Among the lines below, copy exactly those from the one with "#[local] Existing Instance bump_malloc." through the one with "xs' [10; 30] ∧", counting both ends.

-- Opening Marker --

(* ===== verification/ZendLlist.v ===== *)
(** The linked lists of Zend/zend_llist.c: elements with [prev] and [next] on
    the shared heap, the list header, every operation, and the proof that they
    implement finite sequences. *)

From S2P Require Import Prelude Dll.

Section data.
Context {V : Type}.

(** [data] holds the [l->size] bytes of an element. *)
Record zend_llist_element := mkElem { el_next : nptr; el_prev : nptr; el_data : V }.

Definition set_enext n e := mkElem n (el_prev e) (el_data e).
Definition set_eprev p e := mkElem (el_next e) p (el_data e).

(** The heap and the values [l->dtor] was called with. *)
Record lmem := mkLmem { eheap : gmap ptr zend_llist_element; elog : list V }.

Record zend_llist := mkLlist {
  ll_head : nptr;
  ll_tail : nptr;
  ll_count : Z;
  ll_size : Z;
  ll_dtor : bool;
  ll_persistent : bool;
  traverse_ptr : nptr;
}.

Definition set_head p l := mkLlist p (ll_tail l) (ll_count l) (ll_size l) (ll_dtor l) (ll_persistent l) (traverse_ptr l).
Definition set_tail p l := mkLlist (ll_head l) p (ll_count l) (ll_size l) (ll_dtor l) (ll_persistent l) (traverse_ptr l).
Definition set_count n l := mkLlist (ll_head l) (ll_tail l) n (ll_size l) (ll_dtor l) (ll_persistent l) (traverse_ptr l).
Definition set_traverse p l := mkLlist (ll_head l) (ll_tail l) (ll_count l) (ll_size l) (ll_dtor l) (ll_persistent l) p.

Definition estore (m : lmem) (p : ptr) (f : zend_llist_element → zend_llist_element) : outcome lmem :=
  let* h := store (eheap m) p f in OK (mkLmem h (elog m)).
Definition efree (m : lmem) (p : ptr) : outcome lmem :=
  match eheap m !! p with Some _ => OK (mkLmem (delete p (eheap m)) (elog m)) | None => UB end.
Definition ederef (m : lmem) (p : ptr) : outcome zend_llist_element := rd (eheap m !! p).
Definition edtor (l : zend_llist) (v : V) (m : lmem) : lmem :=
  if ll_dtor l then mkLmem (eheap m) (elog m ++ [v]) else m.
End data.
Arguments zend_llist_element : clear implicits.
Arguments lmem : clear implicits.

Section ops.
Context {V : Type} `{PEMalloc}.
Implicit Types (m : lmem V) (l : zend_llist) (p q : ptr) (v : V).

(** The traverse pointer is not initialised. *)
Definition zend_llist_init l (sz : Z) (dtor persistent : bool) : zend_llist :=
  mkLlist None None 0 sz dtor persistent (traverse_ptr l).

(** [pemalloc] and the writes to the fields of the new element. *)
Definition new_element m (n p : nptr) v : lmem V * ptr :=
  let tmp := pemalloc (dom (eheap m)) in
  (mkLmem (<[tmp := mkElem n p v]> (eheap m)) (elog m), tmp).

Definition zend_llist_add_element m l v : outcome (lmem V * zend_llist) :=
  let (m, tmp) := new_element m None (ll_tail l) v in
  let* (m, l) :=
    match ll_tail l with
    | Some t => let* m := estore m t (set_enext (Some tmp)) in OK (m, l)
    | None => OK (m, set_head (Some tmp) l)
    end in
  let l := set_tail (Some tmp) l in
  OK (m, set_count (ulong_wrap (ll_count l + 1)) l).

Definition zend_llist_prepend_element m l v : outcome (lmem V * zend_llist) :=
  let (m, tmp) := new_element m (ll_head l) None v in
  let* (m, l) :=
    match ll_head l with
    | Some t => let* m := estore m t (set_eprev (Some tmp)) in OK (m, l)
    | None => OK (m, set_tail (Some tmp) l)
    end in
  let l := set_head (Some tmp) l in
  OK (m, set_count (ulong_wrap (ll_count l + 1)) l).

Definition DEL_LLIST_ELEMENT m l (current : ptr) : outcome (lmem V * zend_llist) :=
  let* e := ederef m current in
  let* (m, l) :=
    match el_prev e with
    | Some p => let* m := estore m p (set_enext (el_next e)) in OK (m, l)
    | None => OK (m, set_head (el_next e) l)
    end in
  let* e := ederef m current in
  let* (m, l) :=
    match el_next e with
    | Some n => let* m := estore m n (set_eprev (el_prev e)) in OK (m, l)
    | None => OK (m, set_tail (el_prev e) l)
    end in
  let* e := ederef m current in
  let m := edtor l (el_data e) m in
  let* m := efree m current in
  OK (m, set_count (ulong_wrap (ll_count l - 1)) l).

Definition lfuel m : nat := S (size (eheap m)).

Fixpoint del_loop (fuel : nat) m l (compare : V → bool) (current : nptr) : outcome (lmem V * zend_llist) :=
  match current with
  | None => OK (m, l)
  | Some c =>
      match fuel with
      | O => UB
      | S fuel =>
          let* e := ederef m c in
          if compare (el_data e) then DEL_LLIST_ELEMENT m l c
          else del_loop fuel m l compare (el_next e)
      end
  end.

(** [compare(current->data, element)], with the element passed along. *)
Definition zend_llist_del_element {E} m l (element : E) (compare : V → E → bool)
    : outcome (lmem V * zend_llist) :=
  del_loop (lfuel m) m l (λ v, compare v element) (ll_head l).

Fixpoint ldestroy_loop (fuel : nat) m l (current : nptr) : outcome (lmem V) :=
  match current with
  | None => OK m
  | Some c =>
      match fuel with
      | O => UB
      | S fuel =>
          let* e := ederef m c in
          let m := edtor l (el_data e) m in
          let* m := efree m c in
          ldestroy_loop fuel m l (el_next e)
      end
  end.

(** [head] and [tail] keep their values. *)
Definition zend_llist_destroy m l : outcome (lmem V * zend_llist) :=
  let* m := ldestroy_loop (lfuel m) m l (ll_head l) in OK (m, set_count 0 l).

Definition zend_llist_clean m l : outcome (lmem V * zend_llist) :=
  let* (m, l) := zend_llist_destroy m l in OK (m, set_head None (set_tail None l)).

(** The result is the address of the element whose data the caller gets. *)
Definition zend_llist_remove_tail m l : outcome (nptr * lmem V * zend_llist) :=
  match ll_tail l with
  | Some old_tail =>
      let* e := ederef m old_tail in
      let* (m, l) :=
        match el_prev e with
        | Some p => let* m := estore m p (set_enext None) in OK (m, l)
        | None => OK (m, set_head None l)
        end in
      let* e := ederef m old_tail in
      let l := set_tail (el_prev e) l in
      let m := edtor l (el_data e) m in
      let* m := efree m old_tail in
      OK (Some old_tail, m, set_count (ulong_wrap (ll_count l - 1)) l)
  | None => OK (None, m, l)
  end.

Fixpoint lcopy_loop (fuel : nat) m (dst : zend_llist) (p : nptr) : outcome (lmem V * zend_llist) :=
  match p with
  | None => OK (m, dst)
  | Some q =>
      match fuel with
      | O => UB
      | S fuel =>
          let* e := ederef m q in
          let* (m, dst) := zend_llist_add_element m dst (el_data e) in
          let* e := ederef m q in
          lcopy_loop fuel m dst (el_next e)
      end
  end.

Definition zend_llist_copy m (dst src : zend_llist) : outcome (lmem V * zend_llist) :=
  lcopy_loop (lfuel m) m (zend_llist_init dst (ll_size src) (ll_dtor src) (ll_persistent src)) (ll_head src).

(** The callback reads and changes a state of its own. *)
Fixpoint apply_del_loop {S : Type} (fuel : nat) m l (func : V → S → bool * S) (s : S) (element : nptr)
    : outcome (lmem V * zend_llist * S) :=
  match element with
  | None => OK (m, l, s)
  | Some c =>
      match fuel with
      | O => UB
      | Datatypes.S fuel =>
          let* e := ederef m c in
          let nxt := el_next e in
          let (del, s) := func (el_data e) s in
          let* (m, l) := if del : bool then DEL_LLIST_ELEMENT m l c else OK (m, l) in
          apply_del_loop fuel m l func s nxt
      end
  end.

Definition zend_llist_apply_with_del {S : Type} m l (func : V → S → bool * S) (s : S)
    : outcome (lmem V * zend_llist * S) :=
  apply_del_loop (lfuel m) m l func s (ll_head l).

Fixpoint lapply_loop {S : Type} (fuel : nat) m (func : V → S → S) (s : S) (element : nptr) : outcome S :=
  match element with
  | None => OK s
  | Some c =>
      match fuel with
      | O => UB
      | Datatypes.S fuel =>
          let* e := ederef m c in lapply_loop fuel m func (func (el_data e) s) (el_next e)
      end
  end.

Definition zend_llist_apply {S : Type} m l (func : V → S → S) (s : S) : outcome S :=
  lapply_loop (lfuel m) m func s (ll_head l).
Definition zend_llist_apply_with_argument {S A : Type} m l (func : V → A → S → S) (arg : A) (s : S) : outcome S :=
  lapply_loop (lfuel m) m (λ v, func v arg) s (ll_head l).
Definition zend_llist_apply_with_arguments {S A : Type} m l (func : V → list A → S → S) (args : list A) (s : S) : outcome S :=
  lapply_loop (lfuel m) m (λ v, func v args) s (ll_head l).

Fixpoint lcollect_loop (fuel : nat) m (p : nptr) : outcome (list (ptr * zend_llist_element V)) :=
  match p with
  | None => OK []
  | Some q =>
      match fuel with
      | O => UB
      | S fuel =>
          let* e := ederef m q in
          let* rest := lcollect_loop fuel m (el_next e) in OK ((q, e) :: rest)
      end
  end.

(** [elements[i]->prev = elements[i-1]; elements[i-1]->next = elements[i];] *)
Fixpoint lrelink_loop m (before : ptr) (elements : list ptr) : outcome (lmem V) :=
  match elements with
  | [] => estore m before (set_enext None)
  | p :: rest =>
      let* m := estore m p (set_eprev (Some before)) in
      let* m := estore m before (set_enext (Some p)) in
      lrelink_loop m p rest
  end.

Definition zend_llist_sort `{SortFunc} m l (comp_func : zend_llist_element V → zend_llist_element V → Z)
    : outcome (lmem V * zend_llist) :=
  if ll_count l <=? 0 then OK (m, l)
  else
    let* elements := lcollect_loop (lfuel m) m (ll_head l) in
    let elements := (sort_func (λ a b, comp_func a.2 b.2) elements).*1 in
    match elements with
    | [] => UB
    | e0 :: rest =>
        let l := set_head (Some e0) l in
        let* m := estore m e0 (set_eprev None) in
        let* m := lrelink_loop m e0 rest in
        OK (m, set_tail (last_or (Some e0) rest) l)
    end.

(** [int]: the low 32 bits of the [size_t]. *)
Definition zend_llist_count l : Z := let c := uint_wrap (ll_count l) in if c <? 2 ^ 31 then c else c - 2 ^ 32.

(** ** Traversal: [pos] is [None] for the traverse pointer of the list. *)

Definition lcurrent l (pos : option nptr) : nptr := match pos with Some c => c | None => traverse_ptr l end.
Definition set_lcurrent l (pos : option nptr) (c : nptr) : option nptr * zend_llist :=
  match pos with Some _ => (Some c, l) | None => (None, set_traverse c l) end.
Definition ldata m (c : nptr) : outcome (option V) :=
  match c with Some p => let* e := ederef m p in OK (Some (el_data e)) | None => OK None end.

Abbreviation lget := (outcome (option V * option nptr * zend_llist)).

Definition zend_llist_get_first_ex m l (pos : option nptr) : lget :=
  let (pos, l) := set_lcurrent l pos (ll_head l) in
  let* r := ldata m (lcurrent l pos) in OK (r, pos, l).
Definition zend_llist_get_last_ex m l (pos : option nptr) : lget :=
  let (pos, l) := set_lcurrent l pos (ll_tail l) in
  let* r := ldata m (lcurrent l pos) in OK (r, pos, l).
Definition zend_llist_get_next_ex m l (pos : option nptr) : lget :=
  match lcurrent l pos with
  | Some c =>
      let* e := ederef m c in
      let (pos, l) := set_lcurrent l pos (el_next e) in
      let* r := ldata m (lcurrent l pos) in OK (r, pos, l)
  | None => OK (None, pos, l)
  end.
Definition zend_llist_get_prev_ex m l (pos : option nptr) : lget :=
  match lcurrent l pos with
  | Some c =>
      let* e := ederef m c in
      let (pos, l) := set_lcurrent l pos (el_prev e) in
      let* r := ldata m (lcurrent l pos) in OK (r, pos, l)
  | None => OK (None, pos, l)
  end.

End ops.
(* ===== verification/ContainerProps.v ===== *)
(** The properties of the sort, the linked lists and the stacks. *)

From S2P Require Import Prelude Dll ZendQsort ZendLlist ZendLlistSpec.
From S2P Require Import ZendStack ZendStackSpec.
From Stdlib Require Import Sorting.Sorted.

(** C26: [zend_qsort] with a comparison that is a total preorder sorts: it
    returns a permutation of the array in non-descending order. *)
Theorem qsort_correct {A} (compare : A → A → Z) siz a :
  (∀ x y, 0 < compare x y ↔ compare y x < 0) →
  (∀ x y z, compare x y <= 0 → compare y z <= 0 → compare x z <= 0) →
  0 < siz → Z.of_nat (length a) < 2 ^ 64 →
  ∃ a', zend_qsort compare siz a = OK a' ∧ a' ≡ₚ a ∧ StronglySorted (λ x y, compare x y <= 0) a'.
Proof. apply qsort_sorted. Qed.

(** C27: Whatever a (user supplied, possibly inconsistent) comparison returns,
    [zend_qsort] terminates, never reads or writes outside the array, never
    needs more than the 64 entries of its stack, and permutes the elements. *)
Theorem qsort_robust {A} (compare : A → A → Z) siz a :
  0 < siz → Z.of_nat (length a) < 2 ^ 64 → ∃ a', zend_qsort compare siz a = OK a' ∧ a' ≡ₚ a.
Proof. apply qsort_perm. Qed.

(** [_zend_qsort_swap], which copies [int]s and then the remaining bytes,
    exchanges the two elements for every size. *)
Theorem qsort_swap_exchanges a b siz :
  length a = siz → length b = siz → _zend_qsort_swap a b siz = (b, a).
Proof. apply qsort_swap_ok. Qed.

Section llist.
Context {V : Type} `{PEMalloc}.
Implicit Types (m : lmem V) (l : zend_llist) (vs : list V).

(** [zend_llist_add_element] appends, [zend_llist_prepend_element] puts in
    front; the elements that were there keep their addresses. *)
Theorem llist_insert m l xs vs v :
  LRep m l xs vs → Z.of_nat (length xs) + 1 < 2 ^ 64 →
  (∃ p m' l', zend_llist_add_element m l v = OK (m', l') ∧ LRep m' l' (xs ++ [p]) (vs ++ [v])) ∧
  (∃ p m' l', zend_llist_prepend_element m l v = OK (m', l') ∧ LRep m' l' (p :: xs) (v :: vs)).
Proof.
  intros HR Hn. destruct (add_spec m l xs vs v HR Hn) as (p & m1 & l1 & ? & ? & _).
  destruct (prepend_spec m l xs vs v HR Hn) as (q & m2 & l2 & ? & ? & _). split; eauto 10.
Qed.

(** Removal: [zend_llist_del_element] removes the first element the
    comparison accepts, [zend_llist_apply_with_del] those for which the
    callback returns true, [zend_llist_remove_tail] the last one,
    [zend_llist_clean] all; each removed value goes to the destructor once,
    in order, and the rest stays a well-formed list. *)
Theorem llist_remove {E S} m l xs vs (x : E) compare (f : V → S → bool * S) s :
  LRep m l xs vs →
  (∃ m' l' xs', zend_llist_del_element m l x compare = OK (m', l') ∧
     LRep m' l' xs' (remove_first (λ v, compare v x) vs) ∧
     elog m' = elog m ++ dlog l (option_list (List.find (λ v, compare v x) vs))) ∧
  (let '(kept, removed, s') := lfilter f s vs in
   ∃ m' l' xs', zend_llist_apply_with_del m l f s = OK (m', l', s') ∧ LRep m' l' xs' kept ∧
     elog m' = elog m ++ dlog l removed) ∧
  (∀ xs0 p vs0 v, xs = xs0 ++ [p] → vs = vs0 ++ [v] →
     ∃ m' l', zend_llist_remove_tail m l = OK (Some p, m', l') ∧ LRep m' l' xs0 vs0 ∧
       elog m' = elog m ++ dlog l [v]) ∧
  (∃ m' l', zend_llist_clean m l = OK (m', l') ∧ LRep m' l' [] [] ∧
     (∀ q, q ∈ xs → eheap m' !! q = None) ∧ elog m' = elog m ++ dlog l vs).
Proof.
  intros HR. split_and!.
  - destruct (del_element_spec m l xs vs x compare HR) as (m' & l' & xs' & ? & ? & _ & ?). eauto 10.
  - pose proof (apply_with_del_spec m l xs vs f s HR) as Hap. destruct (lfilter f s vs) as [[kept removed] s'].
    destruct Hap as (m' & l' & xs' & ? & ? & _ & ?). eauto 10.
  - intros xs0 p vs0 v -> ->. destruct (remove_tail_spec m l xs0 p vs0 v HR) as (m' & l' & ? & ? & ? & _). eauto 10.
  - destruct (lclean_spec m l xs vs HR) as (m' & l' & ? & ? & Hh & ?). exists m', l'. split_and!; try done.
    intros q Hq. by rewrite Hh, decide_True.
Qed.

(** [zend_llist_copy] makes a list of its own with the same values and
    leaves the source alone; [n] steps of the traversal functions reach the
    [n]-th value. *)
Theorem llist_copy_traverse m src dst xs vs pos n :
  LRep m src xs vs → (n ≤ length xs)%nat →
  ∃ m' dst' ys, zend_llist_copy m dst src = OK (m', dst') ∧ LRep m' src xs vs ∧ LRep m' dst' ys vs ∧ xs ## ys ∧
    ∃ pos' dst1, get_nth n m' dst' pos = OK (vs !! n, pos', dst1).
Proof.
  intros HR Hn. destruct (lcopy_spec m src dst xs vs HR) as (m' & dst' & ys & ? & ? & HD & ? & _).
  exists m', dst', ys. split_and!; try done.
  destruct (get_nth_ok n m' dst' ys vs pos HD) as (pos' & dst1 & ? & _); [|eauto].
  rewrite <- (lr_length _ _ _ _ HD), (lr_length _ _ _ _ HR). done.
Qed.

(** [zend_llist_sort] relinks the same elements in the order in which the
    sort function puts the array of their addresses. *)
Theorem llist_sort_relinks `{SortFunc} m l xs vs comp :
  LRep m l xs vs → xs ≠ [] →
  ∃ es0 m' l', es0.*1 = xs ∧ Forall (λ e, eheap m !! e.1 = Some e.2) es0 ∧
    zend_llist_sort m l comp = OK (m', l') ∧
    (let es := sort_func (λ a b, comp a.2 b.2) es0 in
     LRep m' l' es.*1 (el_data <$> es.*2) ∧ es.*1 ≡ₚ xs ∧ el_data <$> es.*2 ≡ₚ vs) ∧ elog m' = elog m.
Proof. apply lsort_spec. Qed.
End llist.

(** [zend_stack] is a stack: a push returns the index of the element and
    puts it on top, [zend_stack_top] reads it, [zend_stack_del_top] removes
    it; the array grows as needed and every access is inside it;
    [zend_stack_destroy] frees every element; the traversals visit the
    elements top-down or bottom-up until the callback stops. *)
Theorem stack_lifo {V S} (st : zend_stack V) vs v (f : V → S → bool * S) s :
  SRep st vs → Z.of_nat (length vs) + STACK_BLOCK_SIZE <= INT_MAX →
  ∃ st1, zend_stack_push st v = OK (Z.of_nat (length vs), st1) ∧ SRep st1 (vs ++ [v]) ∧
    zend_stack_top st1 = OK (SUCCESS, Some v) ∧ zend_stack_count st1 = Z.of_nat (length vs) + 1 ∧
    (∃ st2, zend_stack_del_top st1 = OK st2 ∧ SRep st2 vs) ∧
    (∃ st3, zend_stack_destroy st1 = OK (vs ++ [v], st3)) ∧
    zend_stack_apply st1 ZEND_STACK_APPLY_TOPDOWN f s = OK (visit f s (v :: reverse vs)) ∧
    zend_stack_apply st1 ZEND_STACK_APPLY_BOTTOMUP f s = OK (visit f s (vs ++ [v])).
Proof.
  intros HR Hn. destruct (stack_push_spec st vs v HR Hn) as (st1 & Hp & HR1). exists st1.
  split_and!; try done.
  - by eapply stack_top_spec.
  - destruct HR1 as [Ht _]. unfold zend_stack_count. rewrite Ht, length_app. simpl. lia.
  - by eapply stack_del_top_spec.
  - by eapply stack_destroy_spec.
  - rewrite <- reverse_snoc. by apply stack_apply_spec.
  - by apply stack_apply_spec.
Qed.

(** [zend_ptr_stack]: several pointers pushed at once (by the loop or the
    unrolled variants) come back in the opposite order from as many pops. *)
Theorem ptr_stack_lifo {P} (st : zend_ptr_stack P) xs ys a b c :
  PRep st xs → Z.of_nat (length xs) + Z.of_nat (length ys) + 67 <= INT_MAX →
  (∃ st1 st2, zend_ptr_stack_n_push st ys = OK st1 ∧ PRep st1 (xs ++ ys) ∧
     zend_ptr_stack_n_pop st1 (length ys) = OK (reverse ys, st2) ∧ PRep st2 xs) ∧
  (∃ st1 st2, zend_ptr_stack_push st a = OK st1 ∧ zend_ptr_stack_top st1 = OK a ∧
     zend_ptr_stack_pop st1 = OK (a, st2) ∧ PRep st2 xs) ∧
  (∃ st1, zend_ptr_stack_2_push st a b = OK st1 ∧ PRep st1 (xs ++ [a; b])) ∧
  (∃ st1, zend_ptr_stack_3_push st a b c = OK st1 ∧ PRep st1 (xs ++ [a; b; c])).
Proof.
  intros HR Hn. destruct (push23_spec st xs a b c HR) as [H2 H3]; [lia|]. split_and!; [| |done|done].
  - destruct (n_push_spec st xs ys HR) as (st1 & Hp & HR1); [lia|].
    destruct (n_pop_spec st1 xs ys HR1) as (st2 & Hq & HR2). eauto 10.
  - destruct (push_spec st xs a HR) as (st1 & Hp & HR1); [lia|].
    destruct (pop_spec st1 xs a HR1) as (st2 & Hq & HR2).
    exists st1, st2. split_and!; try done. by eapply ptr_top_spec.
Qed.

(** * Examples *)

Lemma qsort_correct_witness :
  ∃ a', zend_qsort Z.sub 8 [3; 1; 2] = OK a' ∧ a' ≡ₚ [3; 1; 2] ∧ StronglySorted (λ x y, x - y <= 0) a'.
Proof. apply (qsort_correct Z.sub 8 [3; 1; 2]); [intros; lia|intros; lia|lia|simpl; lia]. Defined.

(** A comparison that claims every element is greater than every other. *)
Lemma qsort_robust_witness :
  ∃ a', zend_qsort (λ _ _, 1) 8 [3; 1; 2] = OK a' ∧ a' ≡ₚ [3; 1; 2].
Proof. apply (qsort_robust (λ _ _, 1) 8 [3; 1; 2]); [lia|simpl; lia]. Defined.

Lemma qsort_swap_exchanges_witness :
  _zend_qsort_swap [1; 2; 3; 4; 5; 6] [7; 8; 9; 10; 11; 12] 6 = ([7; 8; 9; 10; 11; 12], [1; 2; 3; 4; 5; 6]).
Proof. apply (qsort_swap_exchanges [1; 2; 3; 4; 5; 6] [7; 8; 9; 10; 11; 12] 6); reflexivity. Defined.

(** The list 10, 20, 30. *)
#[local] Existing Instance bump_malloc.
Definition lm0 : lmem Z := mkLmem ∅ [].
Definition ex_list0 : zend_llist := zend_llist_init (mkLlist None None 0 0 false false None) 8 true false.
Definition ex_list_run : outcome (lmem Z * zend_llist) :=
  let* (m, l) := zend_llist_add_element lm0 ex_list0 20 in
  let* (m, l) := zend_llist_add_element m l 30 in
  zend_llist_prepend_element m l 10.
Definition ex_lm : lmem Z := match ex_list_run with OK (m, _) => m | _ => lm0 end.
Definition ex_list : zend_llist := match ex_list_run with OK (_, l) => l | _ => ex_list0 end.

Lemma ex_list_rep : LRep ex_lm ex_list [4; 2; 3]%positive [10; 20; 30].
Proof.
  split; try reflexivity.
  - vm_compute. repeat split.
  - apply (bool_decide_unpack _). vm_compute. exact I.
  - repeat constructor.
Qed.

Lemma llist_insert_witness :
  ∃ p m' l', zend_llist_add_element ex_lm ex_list 40 = OK (m', l') ∧
    LRep m' l' ([4; 2; 3]%positive ++ [p]) [10; 20; 30; 40].
Proof. destruct (llist_insert ex_lm ex_list _ _ 40 ex_list_rep) as [Hi _]; [simpl; lia|exact Hi]. Defined.

Lemma llist_remove_witness :
  ∃ m' l' xs', zend_llist_del_element ex_lm ex_list 20 Z.eqb = OK (m', l') ∧ LRep m' l' xs' [10; 30] ∧
     elog m' = [20].
Proof.
  destruct (llist_remove ex_lm ex_list _ _ 20 Z.eqb (λ v (s : unit), (true, s)) tt ex_list_rep)
    as [(m' & l' & xs' & Hrun & HR & Hlog) _].
  exists m', l', xs'. split; [exact Hrun|]. split; [exact HR|]. rewrite Hlog. vm_compute. reflexivity.
Defined.

Lemma llist_copy_traverse_witness :
  ∃ m' dst' ys, zend_llist_copy ex_lm ex_list0 ex_list = OK (m', dst') ∧
    LRep m' ex_list [4; 2; 3]%positive [10; 20; 30] ∧ LRep m' dst' ys [10; 20; 30] ∧ [4; 2; 3]%positive ## ys ∧
    ∃ pos' dst1, get_nth 2 m' dst' None = OK (Some 30, pos', dst1).
Proof.
  assert (2 ≤ length [4; 2; 3]%positive)%nat as Hn by (simpl; lia).
  exact (llist_copy_traverse ex_lm ex_list ex_list0 _ _ None 2 ex_list_rep Hn).
Defined.

Lemma llist_sort_relinks_witness :
  ∃ (es0 : list (ptr * zend_llist_element Z)) m' l', es0.*1 = [4; 2; 3]%positive ∧
    Forall (λ e, eheap ex_lm !! e.1 = Some e.2) es0 ∧
    zend_llist_sort (H0 := qsort_func) ex_lm ex_list (λ a b, el_data b - el_data a) = OK (m', l') ∧
    (let es := qsort_list (λ a b, el_data b.2 - el_data a.2) es0 in
     LRep m' l' es.*1 (el_data <$> es.*2) ∧ es.*1 ≡ₚ [4; 2; 3]%positive ∧
     el_data <$> es.*2 ≡ₚ [10; 20; 30]) ∧ elog m' = elog ex_lm.
Proof.
  assert ([4; 2; 3]%positive ≠ []) as Hne by discriminate.
  exact (llist_sort_relinks (H0 := qsort_func) ex_lm ex_list _ _ (λ a b, el_data b - el_data a) ex_list_rep Hne).
Defined.

Lemma stack_lifo_witness :
  ∃ st1, zend_stack_push (zend_stack_init : zend_stack Z) 7 = OK (0, st1) ∧ SRep st1 [7] ∧
    zend_stack_top st1 = OK (SUCCESS, Some 7).
Proof.
  destruct (stack_lifo zend_stack_init [] 7 (λ v s, (false, s + v)) 0 stack_init_spec) as (st1 & H1 & H2 & H3 & _).
  { vm_compute. discriminate. }
  exists st1. split; [exact H1|]. split; [exact H2|exact H3].
Defined.

Lemma ptr_stack_lifo_witness :
  ∃ st1 st2, zend_ptr_stack_n_push zend_ptr_stack_init [1; 2; 3] = OK st1 ∧ PRep st1 [1; 2; 3] ∧
     zend_ptr_stack_n_pop st1 3 = OK ([3; 2; 1], st2) ∧ PRep st2 [].
Proof.
  destruct (ptr_stack_lifo zend_ptr_stack_init [] [1; 2; 3] 4 5 6) as [Hp _]; [| |exact Hp].
  - split; [reflexivity|]. split; [reflexivity|]. split; [split; [reflexivity|reflexivity]|vm_compute; discriminate].
  - vm_compute. discriminate.
Defined.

-- Closing Marker --

**Your solution**
#[local] Existing Instance bump_malloc.
Definition lm0 : lmem Z := mkLmem ∅ [].
Definition ex_list0 : zend_llist := zend_llist_init (mkLlist None None 0 0 false false None) 8 true false.
Definition ex_list_run : outcome (lmem Z * zend_llist) :=
  let* (m, l) := zend_llist_add_element lm0 ex_list0 20 in
  let* (m, l) := zend_llist_add_element m l 30 in
  zend_llist_prepend_element m l 10.
Definition ex_lm : lmem Z := match ex_list_run with OK (m, _) => m | _ => lm0 end.
Definition ex_list : zend_llist := match ex_list_run with OK (_, l) => l | _ => ex_list0 end.

Lemma ex_list_rep : LRep ex_lm ex_list [4; 2; 3]%positive [10; 20; 30].
Proof.
  split; try reflexivity.
  - vm_compute. repeat split.
  - apply (bool_decide_unpack _). vm_compute. exact I.
  - repeat constructor.
Qed.

Lemma llist_insert_witness :
  ∃ p m' l', zend_llist_add_element ex_lm ex_list 40 = OK (m', l') ∧
    LRep m' l' ([4; 2; 3]%positive ++ [p]) [10; 20; 30; 40].
Proof. destruct (llist_insert ex_lm ex_list _ _ 40 ex_list_rep) as [Hi _]; [simpl; lia|exact Hi]. Defined.

Lemma llist_remove_witness :
  ∃ m' l' xs', zend_llist_del_element ex_lm ex_list 20 Z.eqb = OK (m', l') ∧ LRep m' l' xs' [10; 30] ∧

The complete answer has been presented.